Task to complete.
When the line containing "destruct k; inversion" appears in the data below, begin copying there and stop only after the line containing "Lemma catch_up buf".
[Provided material Boundary: Start]
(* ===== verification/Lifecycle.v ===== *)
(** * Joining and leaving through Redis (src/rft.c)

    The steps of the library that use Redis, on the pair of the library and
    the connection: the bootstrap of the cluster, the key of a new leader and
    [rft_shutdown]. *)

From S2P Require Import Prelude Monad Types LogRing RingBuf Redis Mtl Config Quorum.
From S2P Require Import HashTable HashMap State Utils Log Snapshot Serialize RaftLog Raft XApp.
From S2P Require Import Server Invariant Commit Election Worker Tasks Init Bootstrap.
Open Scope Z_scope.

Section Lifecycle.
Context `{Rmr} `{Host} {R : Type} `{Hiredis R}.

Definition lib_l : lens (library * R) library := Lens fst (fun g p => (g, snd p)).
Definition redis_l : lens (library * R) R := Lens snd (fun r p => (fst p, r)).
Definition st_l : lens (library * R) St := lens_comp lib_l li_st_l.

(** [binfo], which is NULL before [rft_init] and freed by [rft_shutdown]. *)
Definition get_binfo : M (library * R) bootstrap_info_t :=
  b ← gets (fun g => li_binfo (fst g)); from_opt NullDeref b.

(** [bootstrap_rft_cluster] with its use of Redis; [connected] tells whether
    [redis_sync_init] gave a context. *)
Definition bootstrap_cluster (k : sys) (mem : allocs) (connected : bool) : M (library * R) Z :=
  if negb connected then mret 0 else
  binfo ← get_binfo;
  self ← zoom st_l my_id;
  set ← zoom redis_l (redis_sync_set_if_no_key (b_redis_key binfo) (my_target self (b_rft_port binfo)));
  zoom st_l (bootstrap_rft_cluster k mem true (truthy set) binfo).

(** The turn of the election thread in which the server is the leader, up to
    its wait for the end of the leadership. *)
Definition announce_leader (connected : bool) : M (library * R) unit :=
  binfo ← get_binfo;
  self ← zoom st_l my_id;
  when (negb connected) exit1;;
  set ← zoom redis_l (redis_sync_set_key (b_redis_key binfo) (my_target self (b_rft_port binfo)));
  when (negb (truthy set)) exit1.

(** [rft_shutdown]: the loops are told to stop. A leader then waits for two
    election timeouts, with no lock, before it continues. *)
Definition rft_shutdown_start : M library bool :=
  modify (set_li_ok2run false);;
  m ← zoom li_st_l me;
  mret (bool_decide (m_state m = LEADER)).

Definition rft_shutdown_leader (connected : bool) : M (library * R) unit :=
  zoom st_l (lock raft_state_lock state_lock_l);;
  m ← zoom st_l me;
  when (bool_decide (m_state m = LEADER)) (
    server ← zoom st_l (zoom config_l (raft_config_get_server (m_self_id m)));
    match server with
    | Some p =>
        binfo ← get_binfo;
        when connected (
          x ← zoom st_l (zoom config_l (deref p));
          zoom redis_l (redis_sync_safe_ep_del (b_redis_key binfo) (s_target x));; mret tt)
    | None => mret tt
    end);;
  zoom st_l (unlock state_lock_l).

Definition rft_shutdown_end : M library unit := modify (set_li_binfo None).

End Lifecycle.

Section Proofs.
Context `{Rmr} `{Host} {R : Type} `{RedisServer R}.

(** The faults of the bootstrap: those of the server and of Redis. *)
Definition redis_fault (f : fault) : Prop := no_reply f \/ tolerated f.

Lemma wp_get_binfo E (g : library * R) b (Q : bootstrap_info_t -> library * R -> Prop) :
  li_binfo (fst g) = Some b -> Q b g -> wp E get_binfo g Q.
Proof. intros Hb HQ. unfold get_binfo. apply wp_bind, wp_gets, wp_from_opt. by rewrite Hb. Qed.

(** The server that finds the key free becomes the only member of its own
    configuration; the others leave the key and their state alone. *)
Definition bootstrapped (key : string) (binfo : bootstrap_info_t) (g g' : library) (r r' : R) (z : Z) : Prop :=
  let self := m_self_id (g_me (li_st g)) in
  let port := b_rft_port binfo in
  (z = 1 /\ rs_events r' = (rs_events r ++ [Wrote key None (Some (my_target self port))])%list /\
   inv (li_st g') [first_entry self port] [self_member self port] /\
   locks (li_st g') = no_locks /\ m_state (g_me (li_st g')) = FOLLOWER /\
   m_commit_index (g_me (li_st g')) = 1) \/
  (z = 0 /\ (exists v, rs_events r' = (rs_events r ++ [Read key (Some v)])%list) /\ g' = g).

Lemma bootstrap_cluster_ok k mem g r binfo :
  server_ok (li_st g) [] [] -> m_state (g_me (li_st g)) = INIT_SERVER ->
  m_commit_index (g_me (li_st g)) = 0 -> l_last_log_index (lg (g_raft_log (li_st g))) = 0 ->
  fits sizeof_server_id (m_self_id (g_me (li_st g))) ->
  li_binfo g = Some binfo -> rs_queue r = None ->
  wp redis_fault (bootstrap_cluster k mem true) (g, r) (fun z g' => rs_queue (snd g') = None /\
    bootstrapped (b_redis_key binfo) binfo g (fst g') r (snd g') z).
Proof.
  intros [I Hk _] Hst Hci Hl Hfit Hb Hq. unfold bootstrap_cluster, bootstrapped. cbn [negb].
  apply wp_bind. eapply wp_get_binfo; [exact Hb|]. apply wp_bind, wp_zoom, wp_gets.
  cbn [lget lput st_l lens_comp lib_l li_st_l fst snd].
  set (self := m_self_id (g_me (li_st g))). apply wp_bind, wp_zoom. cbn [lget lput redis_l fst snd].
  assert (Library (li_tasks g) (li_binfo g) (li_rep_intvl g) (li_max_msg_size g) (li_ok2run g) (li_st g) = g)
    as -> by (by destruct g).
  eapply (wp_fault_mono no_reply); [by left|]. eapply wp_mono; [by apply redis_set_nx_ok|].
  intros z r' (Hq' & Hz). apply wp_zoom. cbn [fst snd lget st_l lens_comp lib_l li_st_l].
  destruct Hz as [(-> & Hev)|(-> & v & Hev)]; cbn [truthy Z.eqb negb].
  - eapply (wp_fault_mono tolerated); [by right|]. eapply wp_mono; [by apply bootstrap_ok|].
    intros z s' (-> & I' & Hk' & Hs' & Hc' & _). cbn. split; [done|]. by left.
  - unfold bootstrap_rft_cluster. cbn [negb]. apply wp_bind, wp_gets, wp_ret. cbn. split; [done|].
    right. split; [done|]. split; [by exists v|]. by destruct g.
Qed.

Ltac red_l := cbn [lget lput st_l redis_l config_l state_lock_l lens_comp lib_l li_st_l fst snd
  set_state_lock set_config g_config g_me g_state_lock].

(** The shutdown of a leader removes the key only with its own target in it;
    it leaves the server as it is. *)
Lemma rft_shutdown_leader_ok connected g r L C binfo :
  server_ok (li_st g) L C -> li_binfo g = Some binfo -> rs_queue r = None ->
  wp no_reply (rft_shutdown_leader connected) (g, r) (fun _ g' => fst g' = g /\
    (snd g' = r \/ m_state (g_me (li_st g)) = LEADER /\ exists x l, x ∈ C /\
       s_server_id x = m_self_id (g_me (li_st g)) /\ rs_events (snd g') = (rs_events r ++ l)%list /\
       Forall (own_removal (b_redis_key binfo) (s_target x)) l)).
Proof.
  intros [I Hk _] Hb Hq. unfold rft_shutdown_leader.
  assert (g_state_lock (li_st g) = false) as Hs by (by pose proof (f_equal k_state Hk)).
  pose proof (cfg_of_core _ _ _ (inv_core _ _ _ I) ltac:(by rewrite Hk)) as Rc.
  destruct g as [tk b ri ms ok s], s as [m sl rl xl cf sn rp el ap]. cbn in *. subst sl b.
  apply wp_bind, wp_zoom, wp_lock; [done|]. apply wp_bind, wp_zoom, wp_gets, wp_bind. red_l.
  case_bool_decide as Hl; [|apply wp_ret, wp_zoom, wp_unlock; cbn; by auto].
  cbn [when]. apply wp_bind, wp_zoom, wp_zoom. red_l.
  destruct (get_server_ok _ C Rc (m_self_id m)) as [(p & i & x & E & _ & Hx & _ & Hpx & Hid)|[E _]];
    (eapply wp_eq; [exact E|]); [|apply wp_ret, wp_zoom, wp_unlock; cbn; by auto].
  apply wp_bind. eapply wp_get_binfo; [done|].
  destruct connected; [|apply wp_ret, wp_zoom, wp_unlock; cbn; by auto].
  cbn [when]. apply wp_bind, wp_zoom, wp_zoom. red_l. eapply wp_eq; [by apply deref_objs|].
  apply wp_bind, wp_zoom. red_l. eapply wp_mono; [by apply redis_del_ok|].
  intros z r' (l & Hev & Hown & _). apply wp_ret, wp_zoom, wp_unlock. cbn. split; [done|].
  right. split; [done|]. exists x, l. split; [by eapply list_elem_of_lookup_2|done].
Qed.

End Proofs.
[Provided material Boundary: End]
[Provided material Boundary: Start]
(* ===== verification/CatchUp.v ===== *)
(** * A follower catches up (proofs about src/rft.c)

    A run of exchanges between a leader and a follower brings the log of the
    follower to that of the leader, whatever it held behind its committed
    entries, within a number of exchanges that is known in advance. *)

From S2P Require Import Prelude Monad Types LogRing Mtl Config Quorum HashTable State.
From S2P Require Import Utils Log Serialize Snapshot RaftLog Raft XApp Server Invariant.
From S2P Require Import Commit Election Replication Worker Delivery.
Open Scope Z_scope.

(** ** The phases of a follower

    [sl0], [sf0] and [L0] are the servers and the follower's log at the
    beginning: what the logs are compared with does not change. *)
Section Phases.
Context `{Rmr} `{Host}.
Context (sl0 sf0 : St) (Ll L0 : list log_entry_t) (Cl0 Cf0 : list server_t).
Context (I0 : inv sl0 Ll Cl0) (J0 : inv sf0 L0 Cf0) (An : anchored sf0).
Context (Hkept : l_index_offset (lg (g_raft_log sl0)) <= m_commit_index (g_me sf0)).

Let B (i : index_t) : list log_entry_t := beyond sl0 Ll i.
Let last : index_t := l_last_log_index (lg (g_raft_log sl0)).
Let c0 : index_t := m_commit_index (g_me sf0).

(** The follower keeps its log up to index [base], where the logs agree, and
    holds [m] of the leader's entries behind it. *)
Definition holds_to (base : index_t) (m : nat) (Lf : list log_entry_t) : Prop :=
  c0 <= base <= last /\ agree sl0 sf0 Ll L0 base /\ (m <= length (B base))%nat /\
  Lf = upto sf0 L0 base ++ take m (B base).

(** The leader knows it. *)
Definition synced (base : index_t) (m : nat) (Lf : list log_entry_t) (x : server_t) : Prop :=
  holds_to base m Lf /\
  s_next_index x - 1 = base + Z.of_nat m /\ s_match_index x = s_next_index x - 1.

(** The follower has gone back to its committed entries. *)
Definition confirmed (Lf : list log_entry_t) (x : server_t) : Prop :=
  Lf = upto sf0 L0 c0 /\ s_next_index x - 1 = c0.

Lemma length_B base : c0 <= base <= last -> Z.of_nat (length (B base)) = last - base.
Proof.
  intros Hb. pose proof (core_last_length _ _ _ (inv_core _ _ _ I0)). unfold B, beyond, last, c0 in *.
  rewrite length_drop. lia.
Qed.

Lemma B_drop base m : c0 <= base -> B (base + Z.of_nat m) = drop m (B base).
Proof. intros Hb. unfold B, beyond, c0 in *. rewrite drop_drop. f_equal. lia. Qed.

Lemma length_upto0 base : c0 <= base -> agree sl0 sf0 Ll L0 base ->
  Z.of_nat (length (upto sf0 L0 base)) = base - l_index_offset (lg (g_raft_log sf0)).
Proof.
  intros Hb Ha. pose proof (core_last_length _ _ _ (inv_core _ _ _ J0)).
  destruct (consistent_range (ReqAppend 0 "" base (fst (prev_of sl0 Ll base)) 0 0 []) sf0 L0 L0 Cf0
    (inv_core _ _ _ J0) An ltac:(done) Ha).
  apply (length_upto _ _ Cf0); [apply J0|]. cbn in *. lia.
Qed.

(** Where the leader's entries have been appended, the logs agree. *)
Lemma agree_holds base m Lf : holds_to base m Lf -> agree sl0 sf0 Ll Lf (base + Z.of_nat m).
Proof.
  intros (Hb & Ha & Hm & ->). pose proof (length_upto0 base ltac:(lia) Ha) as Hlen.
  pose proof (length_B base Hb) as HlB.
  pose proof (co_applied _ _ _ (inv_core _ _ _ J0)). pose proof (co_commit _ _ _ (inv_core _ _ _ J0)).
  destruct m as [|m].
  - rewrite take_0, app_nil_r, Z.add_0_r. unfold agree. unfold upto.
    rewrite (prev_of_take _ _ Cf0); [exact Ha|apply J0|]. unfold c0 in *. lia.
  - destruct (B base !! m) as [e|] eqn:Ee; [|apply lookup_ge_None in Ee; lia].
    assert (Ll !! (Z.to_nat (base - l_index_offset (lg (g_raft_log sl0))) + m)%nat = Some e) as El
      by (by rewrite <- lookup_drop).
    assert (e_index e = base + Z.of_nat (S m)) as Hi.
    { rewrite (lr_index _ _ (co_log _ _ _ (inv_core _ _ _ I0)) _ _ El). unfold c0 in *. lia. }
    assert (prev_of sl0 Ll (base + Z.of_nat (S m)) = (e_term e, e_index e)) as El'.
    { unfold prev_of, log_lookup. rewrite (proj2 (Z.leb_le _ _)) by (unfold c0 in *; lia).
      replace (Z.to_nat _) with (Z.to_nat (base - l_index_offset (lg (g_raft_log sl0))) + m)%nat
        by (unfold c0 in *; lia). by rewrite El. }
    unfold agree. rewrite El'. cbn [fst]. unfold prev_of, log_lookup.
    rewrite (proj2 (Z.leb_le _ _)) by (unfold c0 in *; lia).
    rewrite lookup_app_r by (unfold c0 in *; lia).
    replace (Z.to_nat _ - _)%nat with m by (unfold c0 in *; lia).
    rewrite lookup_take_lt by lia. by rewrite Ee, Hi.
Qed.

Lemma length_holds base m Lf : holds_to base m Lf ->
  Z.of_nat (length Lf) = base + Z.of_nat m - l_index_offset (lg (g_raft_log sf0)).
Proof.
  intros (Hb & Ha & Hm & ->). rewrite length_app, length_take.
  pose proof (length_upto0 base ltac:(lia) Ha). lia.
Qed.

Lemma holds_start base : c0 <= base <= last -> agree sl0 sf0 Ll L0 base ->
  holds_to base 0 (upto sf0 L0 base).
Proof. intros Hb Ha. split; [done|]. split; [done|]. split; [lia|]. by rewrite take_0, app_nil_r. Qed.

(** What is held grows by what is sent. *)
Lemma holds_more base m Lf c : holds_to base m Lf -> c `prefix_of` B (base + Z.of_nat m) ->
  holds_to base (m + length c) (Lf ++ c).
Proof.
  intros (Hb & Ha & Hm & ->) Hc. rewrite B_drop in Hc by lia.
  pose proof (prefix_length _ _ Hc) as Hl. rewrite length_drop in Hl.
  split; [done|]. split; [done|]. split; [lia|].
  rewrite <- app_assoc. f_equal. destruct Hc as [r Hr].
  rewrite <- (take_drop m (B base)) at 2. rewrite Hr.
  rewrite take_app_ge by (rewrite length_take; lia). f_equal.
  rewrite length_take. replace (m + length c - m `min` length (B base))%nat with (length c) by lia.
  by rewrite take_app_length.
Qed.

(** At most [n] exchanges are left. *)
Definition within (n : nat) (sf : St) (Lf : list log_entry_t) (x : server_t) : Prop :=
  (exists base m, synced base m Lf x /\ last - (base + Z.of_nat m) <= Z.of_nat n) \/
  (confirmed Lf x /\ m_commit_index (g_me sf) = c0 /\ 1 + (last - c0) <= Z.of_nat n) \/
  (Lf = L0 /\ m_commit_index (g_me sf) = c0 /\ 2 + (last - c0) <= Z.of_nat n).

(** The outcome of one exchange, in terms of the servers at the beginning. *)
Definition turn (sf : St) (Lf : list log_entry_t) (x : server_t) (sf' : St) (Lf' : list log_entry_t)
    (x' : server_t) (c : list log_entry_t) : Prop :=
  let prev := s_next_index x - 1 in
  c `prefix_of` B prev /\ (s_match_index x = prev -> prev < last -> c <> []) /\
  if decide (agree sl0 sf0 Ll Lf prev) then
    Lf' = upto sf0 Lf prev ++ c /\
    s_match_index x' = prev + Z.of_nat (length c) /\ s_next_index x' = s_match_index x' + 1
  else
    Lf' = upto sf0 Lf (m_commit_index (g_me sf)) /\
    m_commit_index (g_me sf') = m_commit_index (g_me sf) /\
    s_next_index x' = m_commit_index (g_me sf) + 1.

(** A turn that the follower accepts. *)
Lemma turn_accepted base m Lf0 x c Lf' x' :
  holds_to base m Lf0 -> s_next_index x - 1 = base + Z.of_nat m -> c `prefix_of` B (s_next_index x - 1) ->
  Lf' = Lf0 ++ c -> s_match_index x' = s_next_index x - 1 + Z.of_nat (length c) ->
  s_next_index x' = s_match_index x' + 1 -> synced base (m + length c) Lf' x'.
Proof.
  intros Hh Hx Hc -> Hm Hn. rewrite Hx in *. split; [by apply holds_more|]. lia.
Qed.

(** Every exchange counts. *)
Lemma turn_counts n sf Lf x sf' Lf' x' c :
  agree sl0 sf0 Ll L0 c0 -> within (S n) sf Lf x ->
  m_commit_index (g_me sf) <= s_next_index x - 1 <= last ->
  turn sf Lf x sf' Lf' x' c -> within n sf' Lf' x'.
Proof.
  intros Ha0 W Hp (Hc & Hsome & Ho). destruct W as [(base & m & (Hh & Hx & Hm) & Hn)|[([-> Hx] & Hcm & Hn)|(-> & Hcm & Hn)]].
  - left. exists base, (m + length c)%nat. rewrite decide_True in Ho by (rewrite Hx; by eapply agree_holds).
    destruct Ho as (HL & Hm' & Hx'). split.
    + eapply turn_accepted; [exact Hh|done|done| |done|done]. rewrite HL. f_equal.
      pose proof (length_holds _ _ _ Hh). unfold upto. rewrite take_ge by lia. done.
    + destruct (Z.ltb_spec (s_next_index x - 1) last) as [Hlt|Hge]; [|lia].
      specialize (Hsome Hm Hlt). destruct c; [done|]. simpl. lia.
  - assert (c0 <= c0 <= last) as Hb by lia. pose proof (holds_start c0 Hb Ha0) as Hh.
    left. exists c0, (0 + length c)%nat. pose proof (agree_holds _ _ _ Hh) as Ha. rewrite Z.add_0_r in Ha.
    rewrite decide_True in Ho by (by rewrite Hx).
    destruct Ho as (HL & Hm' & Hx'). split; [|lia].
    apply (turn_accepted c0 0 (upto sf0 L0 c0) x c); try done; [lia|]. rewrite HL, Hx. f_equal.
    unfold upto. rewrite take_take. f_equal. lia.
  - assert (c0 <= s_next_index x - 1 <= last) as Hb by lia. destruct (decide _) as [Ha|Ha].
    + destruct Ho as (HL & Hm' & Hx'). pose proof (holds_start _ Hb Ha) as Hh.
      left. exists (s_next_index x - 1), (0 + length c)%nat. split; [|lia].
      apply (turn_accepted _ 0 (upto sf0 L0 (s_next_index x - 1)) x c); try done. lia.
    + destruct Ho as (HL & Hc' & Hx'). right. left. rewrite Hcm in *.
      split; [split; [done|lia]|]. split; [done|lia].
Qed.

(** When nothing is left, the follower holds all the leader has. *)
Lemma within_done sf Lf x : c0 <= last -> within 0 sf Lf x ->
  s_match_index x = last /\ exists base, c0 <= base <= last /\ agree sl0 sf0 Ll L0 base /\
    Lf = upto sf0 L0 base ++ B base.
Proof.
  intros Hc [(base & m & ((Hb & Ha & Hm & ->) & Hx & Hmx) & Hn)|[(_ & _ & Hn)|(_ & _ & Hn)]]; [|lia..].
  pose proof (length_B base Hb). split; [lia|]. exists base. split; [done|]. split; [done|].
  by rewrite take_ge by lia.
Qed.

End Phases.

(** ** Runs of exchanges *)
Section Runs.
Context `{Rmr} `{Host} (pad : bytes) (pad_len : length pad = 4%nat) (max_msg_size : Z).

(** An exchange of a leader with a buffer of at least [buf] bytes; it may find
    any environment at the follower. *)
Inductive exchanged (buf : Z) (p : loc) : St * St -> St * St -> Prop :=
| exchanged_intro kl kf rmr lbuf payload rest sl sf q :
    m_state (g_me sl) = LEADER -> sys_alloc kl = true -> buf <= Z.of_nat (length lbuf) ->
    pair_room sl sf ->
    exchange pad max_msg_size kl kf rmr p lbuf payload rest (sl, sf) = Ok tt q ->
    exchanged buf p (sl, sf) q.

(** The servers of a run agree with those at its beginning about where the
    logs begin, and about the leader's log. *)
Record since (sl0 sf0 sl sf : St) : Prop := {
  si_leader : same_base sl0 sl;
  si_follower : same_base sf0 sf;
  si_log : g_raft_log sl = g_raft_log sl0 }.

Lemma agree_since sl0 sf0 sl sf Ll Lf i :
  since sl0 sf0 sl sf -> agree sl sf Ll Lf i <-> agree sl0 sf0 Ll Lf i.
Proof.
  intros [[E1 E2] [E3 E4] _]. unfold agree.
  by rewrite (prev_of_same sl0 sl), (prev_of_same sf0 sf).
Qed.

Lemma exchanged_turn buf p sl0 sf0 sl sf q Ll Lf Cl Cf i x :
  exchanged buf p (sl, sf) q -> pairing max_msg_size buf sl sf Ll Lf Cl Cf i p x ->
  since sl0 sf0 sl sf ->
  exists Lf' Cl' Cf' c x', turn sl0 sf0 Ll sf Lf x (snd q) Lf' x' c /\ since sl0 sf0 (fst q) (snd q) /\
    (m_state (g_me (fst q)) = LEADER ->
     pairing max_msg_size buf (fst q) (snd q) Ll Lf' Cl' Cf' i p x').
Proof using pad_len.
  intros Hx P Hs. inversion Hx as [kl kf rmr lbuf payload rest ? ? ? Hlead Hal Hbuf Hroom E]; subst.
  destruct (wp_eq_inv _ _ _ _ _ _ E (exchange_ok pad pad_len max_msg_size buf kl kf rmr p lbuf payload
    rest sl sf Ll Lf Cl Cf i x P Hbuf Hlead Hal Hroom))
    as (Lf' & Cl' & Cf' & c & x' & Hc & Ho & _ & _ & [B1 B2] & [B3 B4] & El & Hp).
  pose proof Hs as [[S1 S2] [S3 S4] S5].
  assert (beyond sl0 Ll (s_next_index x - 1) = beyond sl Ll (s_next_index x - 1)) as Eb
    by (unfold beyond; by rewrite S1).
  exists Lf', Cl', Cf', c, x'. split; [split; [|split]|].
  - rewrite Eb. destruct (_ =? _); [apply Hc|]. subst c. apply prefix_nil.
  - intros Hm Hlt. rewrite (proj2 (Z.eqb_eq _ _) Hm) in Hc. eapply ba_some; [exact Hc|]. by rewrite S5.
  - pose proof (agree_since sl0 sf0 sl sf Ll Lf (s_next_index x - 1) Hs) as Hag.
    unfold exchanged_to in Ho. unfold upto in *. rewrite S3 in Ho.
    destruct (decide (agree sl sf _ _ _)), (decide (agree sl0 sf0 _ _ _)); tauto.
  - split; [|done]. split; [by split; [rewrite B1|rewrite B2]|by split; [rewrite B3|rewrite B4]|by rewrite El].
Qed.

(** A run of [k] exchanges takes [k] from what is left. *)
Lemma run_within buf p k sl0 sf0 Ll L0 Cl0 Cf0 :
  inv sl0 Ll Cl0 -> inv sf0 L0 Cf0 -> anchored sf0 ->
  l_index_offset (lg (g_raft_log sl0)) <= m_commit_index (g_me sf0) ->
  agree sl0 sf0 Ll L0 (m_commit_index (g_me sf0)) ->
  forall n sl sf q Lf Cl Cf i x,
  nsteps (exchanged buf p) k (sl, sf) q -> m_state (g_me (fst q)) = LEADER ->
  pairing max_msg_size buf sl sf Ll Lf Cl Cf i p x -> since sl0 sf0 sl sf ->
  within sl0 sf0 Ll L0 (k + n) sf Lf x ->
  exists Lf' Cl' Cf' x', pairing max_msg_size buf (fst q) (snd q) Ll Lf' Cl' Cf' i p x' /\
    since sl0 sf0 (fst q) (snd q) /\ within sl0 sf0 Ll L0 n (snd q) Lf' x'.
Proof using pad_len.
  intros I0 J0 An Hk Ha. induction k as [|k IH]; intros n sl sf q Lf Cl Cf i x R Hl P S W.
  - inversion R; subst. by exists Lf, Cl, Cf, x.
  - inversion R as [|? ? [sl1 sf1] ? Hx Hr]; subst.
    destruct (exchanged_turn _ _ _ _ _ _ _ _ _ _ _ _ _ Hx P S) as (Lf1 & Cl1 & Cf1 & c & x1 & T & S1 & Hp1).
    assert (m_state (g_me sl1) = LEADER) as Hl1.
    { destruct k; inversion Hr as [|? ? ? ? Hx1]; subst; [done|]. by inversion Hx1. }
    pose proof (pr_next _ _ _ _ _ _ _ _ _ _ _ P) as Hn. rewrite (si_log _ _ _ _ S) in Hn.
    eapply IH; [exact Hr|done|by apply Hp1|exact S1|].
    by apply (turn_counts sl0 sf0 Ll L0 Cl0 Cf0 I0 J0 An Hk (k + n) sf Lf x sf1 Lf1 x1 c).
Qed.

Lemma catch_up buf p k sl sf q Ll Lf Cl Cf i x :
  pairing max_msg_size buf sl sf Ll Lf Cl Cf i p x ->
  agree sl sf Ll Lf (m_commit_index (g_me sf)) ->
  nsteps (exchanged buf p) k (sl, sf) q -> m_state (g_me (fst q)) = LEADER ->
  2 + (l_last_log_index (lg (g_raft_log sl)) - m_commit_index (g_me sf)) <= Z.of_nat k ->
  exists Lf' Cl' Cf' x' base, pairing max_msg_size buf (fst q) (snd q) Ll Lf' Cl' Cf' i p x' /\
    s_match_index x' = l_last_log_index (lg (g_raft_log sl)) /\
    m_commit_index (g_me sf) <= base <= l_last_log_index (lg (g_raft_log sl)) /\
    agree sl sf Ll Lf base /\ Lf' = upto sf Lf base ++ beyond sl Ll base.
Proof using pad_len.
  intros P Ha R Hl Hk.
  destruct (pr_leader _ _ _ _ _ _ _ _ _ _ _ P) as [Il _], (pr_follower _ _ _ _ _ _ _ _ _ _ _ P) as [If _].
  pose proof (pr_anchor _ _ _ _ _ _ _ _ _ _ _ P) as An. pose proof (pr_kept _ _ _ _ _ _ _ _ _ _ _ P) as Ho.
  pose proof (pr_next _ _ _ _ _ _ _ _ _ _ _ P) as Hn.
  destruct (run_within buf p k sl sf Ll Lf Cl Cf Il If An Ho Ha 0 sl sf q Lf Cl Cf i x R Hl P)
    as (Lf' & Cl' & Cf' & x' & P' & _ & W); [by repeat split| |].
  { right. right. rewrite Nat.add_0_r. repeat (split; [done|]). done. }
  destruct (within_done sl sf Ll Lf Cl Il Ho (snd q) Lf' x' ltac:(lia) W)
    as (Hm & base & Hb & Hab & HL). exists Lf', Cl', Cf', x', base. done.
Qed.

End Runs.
[Provided material Boundary: End]
Expected answer.
    { destruct k; inversion Hr as [|? ? ? ? Hx1]; subst; [done|]. by inversion Hx1. }
    pose proof (pr_next _ _ _ _ _ _ _ _ _ _ _ P) as Hn. rewrite (si_log _ _ _ _ S) in Hn.
    eapply IH; [exact Hr|done|by apply Hp1|exact S1|].
    by apply (turn_counts sl0 sf0 Ll L0 Cl0 Cf0 I0 J0 An Hk (k + n) sf Lf x sf1 Lf1 x1 c).
Qed.

Lemma catch_up buf p k sl sf q Ll Lf Cl Cf i x :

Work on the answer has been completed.